Optimized differential evolution and hybrid deep learning for superior drug-target binding affinity prediction

Abstract

Investigating Drug-Target Interactions (DTI) is crucial for drug repositioning and discovery tasks. However, discovering DTIs through experimental approaches is time-consuming and requires substantial financial resources. To address these challenges, machine learning-based methodologies have been adopted to reduce costs and save time. Unfortunately, the effectiveness of these methods has been limited due to the binary classification approach and the lack of empirically validated negative samples. The availability of abundant DTI datasets and protein structure data has enabled the development of new approaches, such as redefining the DTI problem as a regression task.
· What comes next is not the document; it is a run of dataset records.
(** Where the producer's reflexive Interest [i] must go: its token is the one of
    the pending Interest [N], whose only entry [po] has a first in-record [rec]. *)
Record returnPath (s : Forwarder Q) (i : Interest) (N : Name) (po : PitRef) (rec : InRecord) : Prop := {
  rp_producer : isReflexiveInterestFromProducer i = Ok true;
  rp_token : ∃ t tok, i_pitTokenTag i = Some t ∧ readPitToken t = Ok tok ∧ tok ≠ 0 ∧
    tokenToName (fw_assist s) tok = (N, true);
  rp_entry : attached (fw_store s) po N;
  rp_name : ∃ orig, pitInterest (fw_store s) po = Some orig ∧ i_name orig = N;
  rp_only : ∀ p j, attached (fw_store s) p N → pitInterest (fw_store s) p = Some j → i_name j = N → p = po;
  rp_record : ∃ pe l, pits s !! po = Some pe ∧ pe_inRecords pe = rec :: l
}.

Lemma br_RI_output ref r i f po rec orig p2 pe l face s :
  fw_inv s → interests s !! r = Some i → isReflexiveInterestFromProducer i = Ok true →
  entryOf s po orig → recordable s p2 r → pits s !! po = Some pe → pe_inRecords pe = rec :: l →
  fw_faces s !! in_face rec = Some face → (i_hopLimit i = Some 0 → face_scope face = FACE_SCOPE_LOCAL) →
  wp (br_afterReceiveInterest (rs ref) r f po)
    (fun _ s' => sentBack (in_face rec) i (nameToPrevToken (fw_assist s) (i_name orig)).1 s s') s.
Proof.
  intros Hi Hr Hfp Ho Hrec Hpe Hl Hg Hh. unfold br_afterReceiveInterest.
  apply wp_bind. eapply wp_interestOf; [done|]. apply wp_bind. eapply wp_lift; [exact Hfp|]. cbv beta iota.
  apply wp_bind. eapply wp_mono; [by eapply lookupFib_ok|]. intros fe s' ->.
  apply wp_bind. eapply wp_pitEntryOf; [done|]. rewrite Hl.
  apply wp_bind. eapply wp_mono; [by eapply sendInterest_RI|]. intros b s' Hs'. by apply wp_ret.
Qed.
(* ===== verification/FaceTable.v ===== *)
(** * The face table and the life of faces (NFD [fw/face-table.cpp],
    [face/transport.cpp], [face/channel.cpp])

    Faces come and go: a new face is added to the table; when its transport
    reaches the state CLOSED, the table takes it out again, and the forwarder
    removes it from the FIB and the PIT ([Cleanup]).  The state here is the
    forwarder with the table, the transports, the handlers connected to
    [afterStateChange] and the handlers posted by [doClose].

    Face objects are the entries of [fw_faces].  The table's is the last
    reference to a face, and [FaceTable::remove] posts its release; here the face is
    gone, and its address free for another face, as soon as [remove] returns.  So
    the theorems below show that nothing refers to a face even that early. *)

From S2P Require Import Prelude Tlv Component Name Packet PitAssist Hashtable NameTree Face Transport.
From S2P Require Import FibEntry PitEntry Store Pit Fib Cleanup DeadNonceList Cs Algorithm Forwarder.
From S2P Require Import ForwarderInv BestRoute Strategies ForwarderSafety ForwarderProps FaceFrame.
Local Open Scope Z_scope.

(** ** State *)

Definition FACEID_RESERVED_MAX : Z := 255.

Record FaceTable := mkFaceTable {
  ft_faces : gmap Z FaceRef;            (* [m_faces] *)
  ft_lastFaceId : Z                     (* [m_lastFaceId] *)
}.
Definition FaceTable_init : FaceTable := mkFaceTable ∅ FACEID_RESERVED_MAX.

Record NodeState (Q : Type) := mkNodeState {
  nd_fw : Forwarder Q;
  nd_table : FaceTable;
  nd_transports : gmap FaceRef TransportObj;
  nd_onClosed : gmap FaceRef (list Z);  (* the FaceIds captured by the handlers of [afterStateChange] *)
  nd_posted : list FaceRef              (* the transports whose [doClose] posted a handler *)
}.
Arguments mkNodeState {_} _ _ _ _ _.
Arguments nd_fw {_} _.
Arguments nd_table {_} _.
Arguments nd_transports {_} _.
Arguments nd_onClosed {_} _.
Arguments nd_posted {_} _.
Given this context, we propose an innovative deep-learning approach to predict binding affinities between drugs and targets. Our model, named the Convolution Self-Attention Network with Attention-based Bidirectional Long Short-Term Memory Network (CSAN-BiLSTM-Att), integrates convolutional neural network (CNN) blocks with self-attention mechanisms to create an attention-based bidirectional long short-term memory (BiLSTM) model, followed by fully connected layers. Due to the model's complexity, proper hyperparameter tuning is essential. To optimize this, we employ the Differential Evolution (DE) technique to select the most suitable hyperparameters. Experimental results demonstrate that the DE-based CSAN-BiLSTM-Att model outperforms previous approaches. Specifically, the model achieved a concordance index of 0.898 and a mean square error of 0.228 on the DAVIS dataset, and a concordance value of 0.971 with a mean square error of 0.014 on the KIBA dataset.